Broken-shuttered windows frowned over graffiti. Sun struck colors from piles of fabrics, along with coconuts, pineapples, twisted brown roots, and hairy fruits, stirring up sweet and pungent smells. Waves of dark faces ebbed and flowed around us, hair crimped and rolled and braided in corn-row patterns with beads, or long and dreadlocked, or piled in hivelike knitted caps. The voices were a sea roar, slurring syllables into an almost-foreign patois.
“Watch it in this neighborhood, and don’t set foot in Jungle Town over there.” She pointed. “Suicide for Continentals, and that goes double for a chick.”
We lifted away from town and onto a bumpy road running straight up the side of the steep hill. The car knuckled down to pass a Jeep and an open-air tourist bus wheezing up the grade. The houses clinging to the lower hill gave way to lush foliage.
Laura ran out of guide patter as we turned and climbed and turned again. A breeze hinted at coolness, wafting flower scents. Palm trees, vines, and bushes with red and purple blooms spilled over the road. A bird trilled.

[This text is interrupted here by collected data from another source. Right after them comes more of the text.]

(** * The search job compiler of [internal/search/job/job.go]

    A shallow embedding of the query compiler ([ToSearchJob], [jobMode],
    [toAndJob], [toOrJob], [toPatternExpressionJob], [ToEvaluateJob],
    [FromExpandedPlan]) and the properties of the job trees it builds.

    Go packages become modules ([result], [query], [search], ...), Go
    structs become records, a Go [error] result becomes [Res], and the one
    piece of shared mutable state the compiler touches, the [SearchInputs]
    reached through the [*Args] pointer, is threaded explicitly by the
    monad [M].  The [database.DB] argument is only passed along by the Go
    code and never consulted, so it is left out. *)

From stdpp Require Import base strings gmap list.
From Stdlib Require Import Ascii ZArith Lia DecimalString Sorted.
From Stdlib Require OrderedTypeEx.

#[local] Set Warnings "-register-all".

Open Scope string_scope.
Open Scope list_scope.
Open Scope Z_scope.

(** ** Errors *)

(** A Go [error] value; only its presence matters to the compiler. *)
Definition error : Type := string.

(** A Go [(T, error)] result pair. *)
Inductive Res (A : Type) : Type :=
  | Ok (a : A)
  | Err (e : error).
Arguments Ok {A} a.
Arguments Err {A} e.

#[global] Instance Res_ret : MRet Res := fun A a => Ok a.
#[global] Instance Res_bind : MBind Res :=
  fun A B k m => match m with Ok a => k a | Err e => Err e end.

Definition isOk {A} (r : Res A) : bool :=
  match r with Ok _ => true | Err _ => false end.

(** ** Package [result]: sets of result types *)

Module result.

(** Modelled from the spec: package [result] is not under src/.  [job.go]
    combines result types with Go's bitwise [|] and compares them with
    [0], so [Types] is a bit set; the spec lists the types (file/path,
    symbol, commit, diff, repo) and asks for "at least one" of several
    types where the code calls [Has] on a union, so [Has] tests for a
    common bit. *)
Definition Types : Type := Z.

Definition TypeRepo : Types := Z.shiftl 1 0.
Definition TypeSymbol : Types := Z.shiftl 1 1.
Definition TypeFile : Types := Z.shiftl 1 2.
Definition TypePath : Types := Z.shiftl 1 3.
Definition TypeDiff : Types := Z.shiftl 1 4.
Definition TypeCommit : Types := Z.shiftl 1 5.

Definition Has (r t : Types) : bool := negb (Z.eqb (Z.land r t) 0).
Definition With (r t : Types) : Types := Z.lor r t.
Definition Without (r t : Types) : Types := Z.ldiff r t.

End result.

(** ** Package [query]: the parse tree *)

Module query.

(** Modelled from the spec: the enumerations of package [query] are not
    under src/; their values are the constants [job.go] names, with the
    pattern types the spec lists (literal, regex, structural). *)
Inductive operatorKind : Type := Or | And | Concat.

Inductive SearchType : Type :=
  | SearchTypeRegex
  | SearchTypeLiteral
  | SearchTypeStructural.

Inductive YesNoOnly : Type := Yes | No | Only | Invalid.

Inductive RepoVisibility : Type := Any | Private | Public.

(** The fields of [query.Parameter] that [job.go] reads (the record
    cannot take the Go name, a reserved word here). *)
Record Parameter_ : Type := {
  Field : string;
  Value : string;
  Negated : bool;
}.

(** Modelled from the spec: the node types of package [query] are not
    under src/.  The spec gives the parse tree as a tagged recursive
    type (Pattern | And | Or | Parameter); the type switch of
    [toPatternExpressionJob] names the three node types and the operator
    kinds. *)
Inductive Node : Type :=
  | NParameter (p : Parameter_)
  | NPattern (value : string) (negated : bool)
  | NOperator (kind : operatorKind) (operands : list Node).

Definition Q : Type := list Node.

(** [query.Basic]: parameters plus an optional pattern expression
    ([Pattern] is [nil] for a query without pattern). *)
Record Basic : Type := {
  Parameters : list Parameter_;
  Pattern : option Node;
}.

(** [query.Plan]: a disjunction of basic queries. *)
Definition Plan : Type := list Basic.

(** Modelled from the spec: [Basic.MapPattern] is not under src/; each
    operand of an operator is compiled as the same basic query with the
    operand as its pattern. *)
Definition MapPattern (b : Basic) (pattern : Node) : Basic :=
  {| Parameters := Parameters b; Pattern := Some pattern |}.

(** All nodes of a tree, parents before children, left to right. *)
Fixpoint nodesOf (n : Node) : list Node :=
  n :: match n with
       | NOperator _ operands => flat_map nodesOf operands
       | _ => []
       end.

Definition allNodes (nodes : Q) : list Node := flat_map nodesOf nodes.

(** All parameters of a tree, left to right. *)
Definition parametersOf (nodes : Q) : list Parameter_ :=
  omap (fun n => match n with NParameter p => Some p | _ => None end)
       (allNodes nodes).

(** Modelled from the spec: [query.VisitParameter] is not under src/; it
    calls the callback on every parameter of the query ("every query
    field").  The callback of [job.go] updates a captured variable, here
    the accumulator [s]. *)
Definition VisitParameter {S : Type} (nodes : Q)
    (f : string -> string -> bool -> S -> S) (s : S) : S :=
  fold_left (fun s p => f (Field p) (Value p) (Negated p) s)
            (parametersOf nodes) s.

Laura accelerated, soaring over the crest and down the other side of the mountain. She was driving way too fast for the tight curves and narrow, pitted road, her lips pulled back in an intent grin. Greenery streaked past as she gripped the wheel, panting. We squealed into another skidding turn.
Thrown sideways, I grabbed the door frame. “Hey!”
“Here comes the best part!” She flashed a challenging grin and accelerated. We shot like a chromed bullet down a straight plunge beneath a mad flicker of sunlight and dark green boughs. The car hit a dip at the bottom, skidded, and bounced up the other side, my stomach flopping like the one time I’d been crazy enough to ride a giant roller-coaster. A car rounded the curve approaching us.
Laura kept her foot to the floor.
A blur of greens, blue sky, dark road. Laura’s hands gave the wheel a sharp pull, swerving us deliberately to the road’s center as the other car flew closer.